When the older Windows program fails, Windows 10 will make a recommendation for the application to be run in a compatibility mode. There are a few modes Windows 10 will suggest for the application. This is what is happening at the core of emulation. An older program is given a layer of translation for the modern software to understand it and the newer computer to then use the older software.
Emulators, however, have come under a legal gray area because they are sometimes used to create access to non-purchased video games. Companies like Nintendo have stated plainly their opinion on emulators: “The introduction of emulators created to play illegally copied Nintendo software represents the greatest threat to date to the intellectual property rights of video game developers. . . . Such emulators have the potential to significantly damage a worldwide entertainment software industry which generates over $15 billion annually, and tens of thousands of jobs.”
Nintendo was referring to piracy, and as the author of the Higan multi-system emulator Byyu stated in a PCGamer article, “Emulation does enable piracy, unfortunately. There’s no denying that. But it also enables fair use. It’s essentially the same argument as you’d make for a gun, a knife, or a car.” (The publisher of Higan was referring to the argument of who is responsible for violence, the perpetrator or the weapon.)
So, while piracy is illegal, emulation is not.

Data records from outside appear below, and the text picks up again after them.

(* ===== verification/BookQueries.v ===== *)
(** The queries of [OrderBook] — lookups, best prices, snapshots and the state hash — read off the
    abstract book. *)
From S2P Require Import Prelude Types FlatOrderIndex BookSpec OrderBook BookInvariant.
From S2P Require Import BookRefinement.
Import OrderBook.

(** * The queries on the abstract book *)

Module BookView.

(** The levels of one side of a symbol, with the ids queued. *)
Definition levels_of (a : BookSpec.t) (sym : Symbol.t) (s : Side) : gmap Z (list Z) :=
  list_to_map (omap (λ '(k, q), if decide (k.1 = (sym, s)) then Some (k.2, q) else None)
                 (map_to_list (BookSpec.queues a))).

Definition symbols (a : BookSpec.t) : gset Symbol.t :=
  set_map (λ k : BookSpec.level_key, k.1.1) (dom (BookSpec.queues a)).

(** The orders of a queue, first in first. *)
Definition orders_of (a : BookSpec.t) (q : list Z) : list Order :=
  omap (λ i, BookSpec.orders a !! i) q.

Definition best (s : Side) (a : BookSpec.t) (sym : Symbol.t) : option Z :=
  first_key (level_order s) (levels_of a sym s).

Definition levels (s : Side) (a : BookSpec.t) (sym : Symbol.t) : list LevelSnapshot :=
  (λ '(p, q), mkSnapshot p (BookSpec.total (BookSpec.orders a) q) q) <$>
    in_order s (levels_of a sym s).

Definition hash_level (a : BookSpec.t) (h : Z) (pq : Z * list Z) : Z :=
  let '(p, q) := pq in
  let h := hash_mix (hash_mix h p) (BookSpec.total (BookSpec.orders a) q) in
  hash_mix (foldl hash_order h (orders_of a q)) kInvalidSlot.
Definition hash_side (a : BookSpec.t) (sym : Symbol.t) (s : Side) (h : Z) : Z :=
  let ls := levels_of a sym s in
  foldl (hash_level a) (hash_mix (hash_mix h (side_value s)) (Z.of_nat (size ls)))
    (in_order s ls).
Definition hash_symbol (a : BookSpec.t) (h : Z) (sym : Symbol.t) : Z :=
  let h := foldl (λ h c, hash_mix h (Z_of_byte c)) h (Symbol.bytes sym) in
  hash_side a sym Sell (hash_side a sym Buy h).
Definition state_hash (char_is_signed : bool) (a : BookSpec.t) : Z :=
  foldl (hash_symbol a)
    (hash_mix 0xcbf29ce484222325 (Z.of_nat (size (symbols a))))
    (merge_sort (symbol_le char_is_signed) (elements (symbols a))).

Lemma lookup_levels_of a sym s p :
  levels_of a sym s !! p = BookSpec.queues a !! (sym, s, p).
Proof.
  unfold levels_of. set (l := omap _ _).
  assert (Hin : ∀ p q, (p, q) ∈ l ↔ BookSpec.queues a !! (sym, s, p) = Some q).
  { intros p' q. unfold l. rewrite list_elem_of_omap. split.
    - intros ([[k p''] q'] & Hq & Hk). apply elem_of_map_to_list in Hq. cbn in *.
      case_decide; naive_solver.
    - intros Hq. exists (sym, s, p', q). split; [by apply elem_of_map_to_list|].
      cbn. by rewrite decide_True. }
  assert (Hnd : NoDup (l.*1)).
  { unfold l. pose proof (NoDup_fst_map_to_list (BookSpec.queues a)) as Hnd. clear l Hin.
    induction (map_to_list (BookSpec.queues a)) as [|[[k' p'] q'] kqs IH]; cbn; [constructor|].
    apply NoDup_cons in Hnd as [Hk Hnd]. specialize (IH Hnd). case_decide as Hkk; [|done]. cbn.
    apply NoDup_cons. split; [|done].
    intros ([p1 q1] & -> & ([[k1 p2] q2] & Hkq & Hd)%list_elem_of_omap)%list_elem_of_fmap.
    cbn in *. case_decide; simplify_eq. apply Hk. apply list_elem_of_fmap.
    by exists (sym, s, p1, q1). }
  destruct (BookSpec.queues a !! (sym, s, p)) as [q|] eqn:Hq.
  - by apply elem_of_list_to_map_1, Hin.
  - apply not_elem_of_list_to_map_1. intros ([p' q] & -> & Hpq)%list_elem_of_fmap.
    apply Hin in Hpq. cbn in *. congruence.
Qed.

Lemma elem_of_symbols a sym : sym ∈ symbols a ↔ ∃ s p, is_Some (BookSpec.queues a !! (sym, s, p)).
Proof.
  unfold symbols. rewrite elem_of_map. setoid_rewrite elem_of_dom. split.
  - intros ([[sym' s] p] & -> & Hs). eauto.
  - intros (s & p & Hs). by exists (sym, s, p).
Qed.

Lemma ids_of_orders a q :
  BookSpec.wf a → (∀ i, i ∈ q → is_Some (BookSpec.orders a !! i)) → id <$> orders_of a q = q.
Proof.
  intros Ha Hq. induction q as [|i q IH]; [done|]. cbn.
  destruct (Hq i) as [o Ho]; [by left|]. rewrite Ho. cbn.
  rewrite (BookSpec.order_wf_id _ _ _ (BookSpec.wf_orders _ Ha _ _ Ho)). f_equal. apply IH.
  intros j ?. apply Hq. by right.
Qed.
End BookView.

(** * Reading lists of levels in map order *)

Lemma omap_keys {V} (m : gmap Z V) (ks : list Z) (k : Z) :
  omap (λ p, (λ l, (p, l)) <$> m !! p) (k :: ks) =
    match m !! k with
    | Some l => (k, l) :: omap (λ p, (λ l, (p, l)) <$> m !! p) ks
    | None => omap (λ p, (λ l, (p, l)) <$> m !! p) ks
    end.
Proof. cbn. by destruct (m !! k). Qed.

Section in_order.
Context {V W : Type} (m : gmap Z V) (m' : gmap Z W) (s : Side) (Hdom : dom m = dom m').

Lemma same_keys p : is_Some (m !! p) ↔ is_Some (m' !! p).
Proof. by rewrite <-!elem_of_dom, Hdom. Qed.

Lemma mapM_in_order {C} (f : Z * V → outcome C) (g : Z * W → C) :
  (∀ p l q, m !! p = Some l → m' !! p = Some q → f (p, l) = Ret (g (p, q))) →
  mapM f (in_order s m) = Ret (g <$> in_order s m').
Proof.
  intros Hf. unfold in_order. rewrite (sorted_keys_dom _ m m' Hdom).
  induction (sorted_keys _ m') as [|p ks IH]; [done|]. rewrite !omap_keys.
  pose proof (same_keys p) as Hk.
  destruct (m !! p) as [l|] eqn:Hl, (m' !! p) as [q|] eqn:Hq; [| | |done].
  - cbn. rewrite (Hf p l q) by done. cbn. by rewrite IH.
  - by destruct (proj1 Hk ltac:(eauto)).
  - by destruct (proj2 Hk ltac:(eauto)).
Qed.

Lemma foldM_in_order {C} (f : C → Z * V → outcome C) (g : C → Z * W → C) h :
  (∀ h p l q, m !! p = Some l → m' !! p = Some q → f h (p, l) = Ret (g h (p, q))) →
  foldM f (in_order s m) h = Ret (foldl g h (in_order s m')).
Proof.
  intros Hf. unfold in_order. rewrite (sorted_keys_dom _ m m' Hdom). revert h.
  induction (sorted_keys _ m') as [|p ks IH]; intros h; [done|]. rewrite !omap_keys.
  pose proof (same_keys p) as Hk.
  destruct (m !! p) as [l|] eqn:Hl, (m' !! p) as [q|] eqn:Hq; [| | |done].
  - cbn. rewrite (Hf h p l q) by done. cbn. by rewrite IH.
  - by destruct (proj1 Hk ltac:(eauto)).
  - by destruct (proj2 Hk ltac:(eauto)).
Qed.
End in_order.

(** * Queues fit the fuel *)

Lemma length_slots (ss : list Slot) l :
  NoDup l → (∀ j, j ∈ l → is_Some (vget ss j)) → (length l ≤ length ss)%nat.
Proof.
  intros Hnd Hl. rewrite <-(Nat2Z.id (length ss)), <-(length_seqZ 0).
  apply submseteq_length, NoDup_submseteq; [done|]. intros j Hj.
  destruct (Hl j Hj) as [? ?%vget_bounds]. apply elem_of_seqZ. lia.
Qed.

Lemma walk_segment b l p fuel :
  segment (slots_ b) p l INV → INV ∉ l → (length l < fuel)%nat →
  ∃ ss, Forall2 (λ j s, vget (slots_ b) j = Some s) l ss ∧
    walk b fuel (first_or INV l) = Ret (order <$> ss).
Proof.
  revert p fuel. induction l as [|j l IH]; intros p [|fuel] Hseg Hinv Hfuel; cbn in Hfuel; try lia.
  { exists []. split; [constructor|]. cbn. by rewrite decide_True. }
  destruct Hseg as (s & Hs & _ & Hn & Hseg).
  destruct (IH j fuel Hseg) as (ss & Hss & Hw); [set_solver|lia|].
  exists (s :: ss). split; [by constructor|]. cbn. rewrite decide_False by set_solver.
  unfold slot_of. rewrite Hs. cbn. rewrite Hn. rewrite Hw. done.
Qed.

Section queries.
Context (max : Z) (holds_map : FlatOrderIndex.t → gmap Z Z → Prop).
Context `{!IndexContract max holds_map} (Hmax : 0 < max < INV).
Context (b : OrderBook.t) (a : BookSpec.t) (ids : gmap Z Z) (free : list Z).
Context (Hr : rep max holds_map b a ids free) (Ha : BookSpec.wf a).

Lemma level_orders_spec lvl l q :
  fifo (slots_ b) lvl l → slots_of ids q l → level_orders b lvl = Ret (BookView.orders_of a q).
Proof.
  intros [Hh _ Hseg Hnd Hinv] Hql. unfold level_orders. rewrite Hh.
  destruct (walk_segment b l INV (S (length (slots_ b)))) as (ss & Hss & ->); [done|done| |].
  { apply Nat.lt_succ_r, length_slots; [done|]. intros j Hj.
    destruct (segment_lookup _ _ _ _ _ Hseg Hj); eauto. }
  f_equal. clear -Hr Hss Hql. revert q Hql. induction Hss as [|j s l ss Hs Hss IH]; intros q Hql.
  { by inversion Hql. }
  inversion Hql as [|i ? q' ? Hi Hq']; subst. cbn.
  assert (Ho : BookSpec.orders a !! i = Some (order s)).
  { destruct (arena_ids _ _ _ _ _ (rep_arena _ _ _ _ _ _ Hr) _ _ Hi) as (o & n & Hd & _).
    apply (arena_lookup _ _ _ _ _ (rep_arena _ _ _ _ _ _ Hr)). exists j, n.
    split; [done|]. unfold view in *. rewrite Hs in *. cbn in *. unfold slot_data in *. congruence. }
  rewrite Ho. by rewrite (IH q' Hq').
Qed.

Lemma level_of_queue k :
  match BookSpec.queues a !! k with
  | None => lookup_level (books_ b) k = None
  | Some q => ∃ lvl, lookup_level (books_ b) k = Some lvl ∧
      total_quantity lvl = BookSpec.total (BookSpec.orders a) q ∧
      level_orders b lvl = Ret (BookView.orders_of a q)
  end.
Proof.
  pose proof (rep_levels _ _ _ _ _ _ Hr k) as Hl.
  destruct (BookSpec.queues a !! k) as [q|]; cbn in Hl; [|done].
  destruct Hl as (lvl & l & Hl & Hql & Hf & Ht). exists lvl. split_and!; [done|done|].
  by eapply level_orders_spec.
Qed.

(** The level map of a symbol and side has the keys of the queues. *)
Lemma dom_levels sym sb s :
  books_ b !! sym = Some sb → dom (side_levels s sb) = dom (BookView.levels_of a sym s).
Proof.
  intros Hsb. apply set_eq. intros p. rewrite !elem_of_dom, BookView.lookup_levels_of.
  pose proof (level_of_queue (sym, s, p)) as Hl. unfold lookup_level in Hl. cbn in Hl.
  rewrite Hsb in Hl. cbn in Hl.
  destruct (BookSpec.queues a !! (sym, s, p)) as [q|].
  - destruct Hl as (lvl & -> & _). split; eauto.
  - rewrite Hl. by split; intros [? ?].
Qed.
Lemma levels_of_no_book sym s : books_ b !! sym = None → BookView.levels_of a sym s = ∅.
Proof.
  intros Hsb. apply map_empty. intros p. rewrite BookView.lookup_levels_of.
  pose proof (level_of_queue (sym, s, p)) as Hl. unfold lookup_level in Hl. cbn in Hl.
  rewrite Hsb in Hl. cbn in Hl. destruct (BookSpec.queues a !! _); [|done]. by destruct Hl as (? & ? & _).
Qed.

Lemma dom_books : dom (books_ b) = BookView.symbols a.
Proof.
  apply set_eq. intros sym. rewrite elem_of_dom, BookView.elem_of_symbols. split.
  - intros [sb Hsb]. pose proof (rep_nonempty _ _ _ _ _ _ Hr _ _ Hsb) as He.
    apply bool_decide_eq_false in He.
    assert (∃ s, side_levels s sb ≠ ∅) as (s & Hs).
    { destruct (decide (bids sb = ∅)); [exists Sell|by exists Buy]. cbn. tauto. }
    apply map_choose in Hs as (p & lvl & Hp). exists s, p.
    rewrite <-BookView.lookup_levels_of, <-elem_of_dom, <-(dom_levels sym sb s Hsb).
    by apply elem_of_dom.
  - intros (s & p & Hq). destruct (books_ b !! sym) eqn:Hsb; [eauto|].
    apply (levels_of_no_book _ s) in Hsb. rewrite <-BookView.lookup_levels_of, Hsb, lookup_empty in Hq.
    by destruct Hq.
Qed.

Lemma find_spec i : find b i = Ret (BookSpec.orders a !! i).
Proof.
  unfold find. rewrite (contract_find (max:=max) _ _ i (rep_index _ _ _ _ _ _ Hr)). cbn.
  pose proof (rep_arena _ _ _ _ _ _ Hr) as Har.
  destruct (ids !! i) as [j|] eqn:Hj.
  - destruct (arena_ids _ _ _ _ _ Har _ _ Hj) as (o & n & Hd & _).
    rewrite (proj2 (arena_lookup _ _ _ _ _ Har i o)) by eauto.
    apply view_Some in Hd as (s & Hs & Hd). unfold slot_of. rewrite Hs. cbn.
    unfold slot_data in Hd. congruence.
  - by rewrite (proj2 (arena_None _ _ _ _ _ Har i)).
Qed.

Lemma live_order_count_spec : live_order_count b = Z.of_nat (size (BookSpec.orders a)).
Proof.
  unfold live_order_count. rewrite (contract_size (max:=max) _ _ (rep_index _ _ _ _ _ _ Hr)).
  by rewrite (rep_size max holds_map Hmax b a ids free Hr).
Qed.

Lemma best_spec s sym : best s b sym = BookView.best s a sym.
Proof.
  unfold best, BookView.best, first_key. destruct (books_ b !! sym) as [sb|] eqn:Hsb.
  - by rewrite (sorted_keys_dom _ _ _ (dom_levels sym sb s Hsb)).
  - by rewrite (levels_of_no_book _ s Hsb).
Qed.

Lemma side_level sym sb s p l q :
  books_ b !! sym = Some sb → side_levels s sb !! p = Some l →
  BookView.levels_of a sym s !! p = Some q →
  total_quantity l = BookSpec.total (BookSpec.orders a) q ∧
  level_orders b l = Ret (BookView.orders_of a q).
Proof.
  intros Hsb Hl Hq. rewrite BookView.lookup_levels_of in Hq.
  pose proof (level_of_queue (sym, s, p)) as Hlk. rewrite Hq in Hlk.
  destruct Hlk as (lvl & Hlk & Ht & Ho). unfold lookup_level in Hlk. cbn in Hlk.
  rewrite Hsb in Hlk. cbn in Hlk. by simplify_eq.
Qed.

Lemma levels_spec s sym : levels s b sym = Ret (BookView.levels s a sym).
Proof.
  unfold levels, BookView.levels. destruct (books_ b !! sym) as [sb|] eqn:Hsb.
  - apply (mapM_in_order _ _ s (dom_levels sym sb s Hsb)). intros p l q Hl Hq.
    destruct (side_level sym sb s p l q Hsb Hl Hq) as [-> ->]. cbn. f_equal. f_equal.
    apply BookView.ids_of_orders; [done|]. intros i Hi.
    rewrite BookView.lookup_levels_of in Hq.
    destruct (BookSpec.queue_wf_live _ _ _ (BookSpec.wf_queues _ Ha _ _ Hq) i Hi) as (? & ? & _). eauto.
  - by rewrite (levels_of_no_book _ s Hsb).
Qed.

Lemma hash_levels_spec sym sb s h :
  books_ b !! sym = Some sb →
  hash_levels b s (side_levels s sb) h = Ret (BookView.hash_side a sym s h).
Proof.
  intros Hsb. unfold hash_levels, BookView.hash_side.
  pose proof (dom_levels sym sb s Hsb) as Hdom.
  rewrite <-(size_dom (side_levels s sb)), <-(size_dom (BookView.levels_of _ _ _)), Hdom.
  apply (foldM_in_order _ _ s Hdom). intros h' p l q Hl Hq.
  destruct (side_level sym sb s p l q Hsb Hl Hq) as [Ht Ho].
  unfold hash_level. by rewrite Ht, Ho.
Qed.

Lemma state_hash_spec cs : state_hash cs b = Ret (BookView.state_hash cs a).
Proof.
  unfold state_hash, BookView.state_hash, sorted_keys.
  rewrite <-(size_dom (books_ b)). rewrite dom_books.
  assert (Hin : ∀ sym, sym ∈ merge_sort (symbol_le cs) (elements (BookView.symbols a)) →
    is_Some (books_ b !! sym)).
  { intros sym. rewrite merge_sort_Permutation, elem_of_elements, <-dom_books. by rewrite elem_of_dom. }
  revert Hin. generalize (hash_mix 0xcbf29ce484222325 (Z.of_nat (size (BookView.symbols a)))).
  induction (merge_sort _ _) as [|sym syms IH]; intros h Hin; [done|].
  cbn [foldM foldl]. destruct (Hin sym) as [sb Hsb]; [by left|]. rewrite Hsb.
  rewrite (hash_levels_spec sym sb Buy _ Hsb). cbn [mbind outcome_bind].
  rewrite (hash_levels_spec sym sb Sell _ Hsb). cbn [mbind outcome_bind].
  apply IH. intros sym' ?. apply Hin. by right.
Qed.
End queries.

So if emulation is legal, what is illegal? This is the gray area of emulation. Emulation requires copyrighted material, usually in the form of “ROMs” or read only memories. These ROMs contain programs and can be anything from Pong by Atari, or something like Super Mario Bros. from Nintendo.
How to actually get ROMs and other needed files within copyright will not be discussed. What is going to be discussed is how to set up an emulator and some personal recommendations for you to consider.
One thing to keep in mind is, what are you wanting to emulate? Is it a computer like the Commodore 64, the Apple II, or something more recent like the PlayStation 2 and Nintendo GameCube? These questions will be needed in order to understand what you need to do to run emulation on your modern day computer. Keep in mind that sometimes a low end, older computer simply can’t emulate.
For the purposes of example, however, let’s start with the Nintendo Entertainment System, or NES. This console is a favorite among many players, and people enjoy the games in pop-culture and the system’s historical impact.
Often times you can do a search online and find many emulators for this system; however, caution should be taken when looking for an emulator. Due to popularity, some emulators are viruses. Wikipedia offers a list of well-known emulators that are either still active or have since been left in an unfinished state.
The FCEUX emulator can be found at http://www.fceux.com/web/download.html. Installing this emulator is not against the law and is legal. It is up to the reader to follow discretion on whether or not they go looking for the ROMs.
Clicking the download link will take you to the emulator’s host server sourceforge.com, and an ad-blocker is recommended. From there the file will download automatically and be placed in the “downloads” folder with the name “fceux-2.2.3-win32.zip”. From there you can unload the zip file into a folder in your documents. Opening the program is as easy as going into the folder and double-clicking the application.
In some cases you might have the ROMs sitting on your shelf if the emulator supports reading from a disc drive, such as PlayStation One or PSX, which uses CD and DVD technology to store its games. However you may need copyrighted files to run the emulators. When you’ve installed the emulator it’s your job to find the software you wish to play.
Generally, look for emulator sites that are recommended by many users and while searching it’s recommended you scan each file downloaded for safety. I would not recommend piracy in any fashion, as it carries large penalties or could damage your computer at the least. So, if your computer thinks something is wrong, it might be right.